Arm Newsroom Blog
Blog

AI data center CPU demand: Why agentic AI is scaling the role of CPUs

With always-on, agent-based systems, hyperscalers are scaling CPUs to maximize performance per watt, rack efficiency and return on capital.
By Arm Editorial Team
chip- and city-like AI image

For much of the last decade, the data center conversation has revolved around accelerators. GPUs, TPUs and the like have dominated headlines, investor decks and infrastructure roadmaps as AI training workloads exploded in scale. But as AI moves from model experimentation into scaled-up products, user-facing applications – and increasingly into always-on, agent-based inference – a more profound shift is underway inside hyperscale data centers.

And amid this shift, the CPU’s role is becoming more crucial than ever, not as a legacy holdover, but as the orchestration and data-processing engine that makes modern AI systems viable at scale.

This shift helps explain a striking point from Arm’s recent quarterly earnings: Arm’s data center business is expected to match or surpass its smartphone business within the next few years. For investors, that statement signals more than a growth. It reflects a structural change in how hyperscalers design, deploy and monetize AI infrastructure, and that’s why CPU scalability, efficiency and ease of system integration matter more than ever.

Why does AI growth increase CPU demand?

AI growth increases CPU demand because modern AI systems are becoming continuous, agent-based workloads that require scheduling, coordination, memory access, data retrieval, pre- and post-processing, security, and low-latency control across heterogeneous infrastructure. Accelerators handle model computation, but CPUs orchestrate the system around them. As AI moves from episodic training to always-on inference, hyperscalers need more high-core-count, power-efficient CPUs to improve accelerator utilization, rack efficiency, and return on capital.

How agentic AI changes data center CPU demand

Early AI infrastructure was built around sustained, high-intensity workloads: Large-scale  model training and high-throughput inference . In those environments, accelerators understandably took center stage.

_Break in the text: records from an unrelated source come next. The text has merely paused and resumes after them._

Lemma countr_zero_pow2 (k : Z) : 0 <= k -> countr_zero (2 ^ k) = k.
Proof.
  intros Hk. rewrite <- (Z2Nat.id k Hk). generalize (Z.to_nat k) as n.
  clear k Hk. intros n.
  assert (H : exists p, 2 ^ Z.of_nat n = Zpos p /\ pos_ctz p = Z.of_nat n).
  { induction n as [|n [p [Hp Hc]]].
    - exists 1%positive. split; reflexivity.
    - exists (xO p). rewrite Nat2Z.inj_succ, Z.pow_succ_r, Hp by lia.
      split; [reflexivity|]. cbn [pos_ctz]. lia. }
  destruct H as [p [Hp Hc]]. rewrite Hp. exact Hc.
Qed.

(** X7: for pixel traits whose [kBitCount] is [2 ^ k], [encode_block]
    first writes a header of [k] bits whose value [h] fits in [k] bits
    and names the branch taken: [0] with nothing after it, [2 ^ k - 1]
    followed by the pixels of the block written raw with [2 ^ k] bits
    each, or a value from [1] to [2 ^ k - 2] followed by the Rice coding
    of the difference values with split position [h - 1]. *)
Theorem encode_block_header_names_branch (k : Z) (MaxBlockSize : nat)
    (block : list Z) (last_value : Z) :
  1 <= k < 32 -> kBitCount = 2 ^ k ->
  (List.length block <= MaxBlockSize)%nat ->
  exists h payload last,
    encode_block MaxBlockSize block last_value
    = Some (write_bits h k :: payload, last)
    /\ 0 <= h < 2 ^ k
    /\ ((h = 0 /\ payload = [])
        \/ (h = 2 ^ k - 1
            /\ payload = map (fun px => write_bits px (2 ^ k)) block)
        \/ (1 <= h <= 2 ^ k - 2
            /\ payload
               = List.concat
                   (map (rice_ops (h - 1)) (deltas block last_value)))).
Proof.
  intros Hk Hbits Hlen.
  assert (Hpow : 2 <= 2 ^ k < 2 ^ 32).
  { split; [change 2 with (2 ^ 1) at 1; apply Z.pow_le_mono_r; lia|].
    apply Z.pow_lt_mono_r; lia. }
  assert (HPB : kPixelBits = 2 ^ k)
    by (unfold kPixelBits; rewrite Hbits; apply wrap_small; lia).
  assert (HFB : kFsBits = k)
    by (unfold kFsBits; rewrite HPB; apply countr_zero_pow2; lia).
  assert (HFM : kFsMax = 2 ^ k - 2)
    by (unfold kFsMax; rewrite HPB; apply wrap_small; lia).
  destruct (encode_block_cases MaxBlockSize block last_value Hlen)
    as [h [payload [last [Henc Hcases]]]].
  rewrite HFB in Henc. exists h, payload, last.
  split; [exact Henc|].
  destruct Hcases as [[-> ->] | [[-> ->] | [fs [-> [Hfs [_ ->]]]]]].
  - split; [lia | left; split; reflexivity].
  - rewrite HFM, HPB. rewrite wrap_small by lia.
    split; [lia | right; left; split; [lia | reflexivity]].
  - rewrite HFM in Hfs. rewrite wrap_small by lia.
    split; [lia|]. right; right. split; [lia|].
    replace (fs + 1 - 1) with fs by lia. reflexivity.
Qed.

That model no longer reflects reality.

As modern AI applications  expand across enterprise platforms and user-facing products, they are increasingly agent-based. These are persistent systems that plan, reason, retrieve information, coordinate actions, and interact continuously with users and services, all while learning through these interactions. 

Agentic AI systems don’t just run models; they orchestrate workflows and process data in real time across databases, web services and application layers. Agents don’t sleep. They schedule, retrieve context, manage memory and coordinate actions continuously.

Practically speaking, this means:

  • Continuous scheduling and coordination
  • Persistent memory access (KV cache, vector databases, context retrieval)
  • Pre- and post-processing around every model invocation
  • Secure, low-latency control paths between heterogeneous components.

Those responsibilities fall squarely on the CPU.

Why always-on AI workloads need high-core-count CPUs

Agentic AI doesn’t just increase CPU importance; it changes CPU demand characteristics.

Instead of brief orchestration bursts around accelerator-heavy workloads, AI systems now spend a greater share of time in CPU-bound activities. These workloads require large numbers of power-efficient cores operating continuously, often within fixed power and cost envelopes.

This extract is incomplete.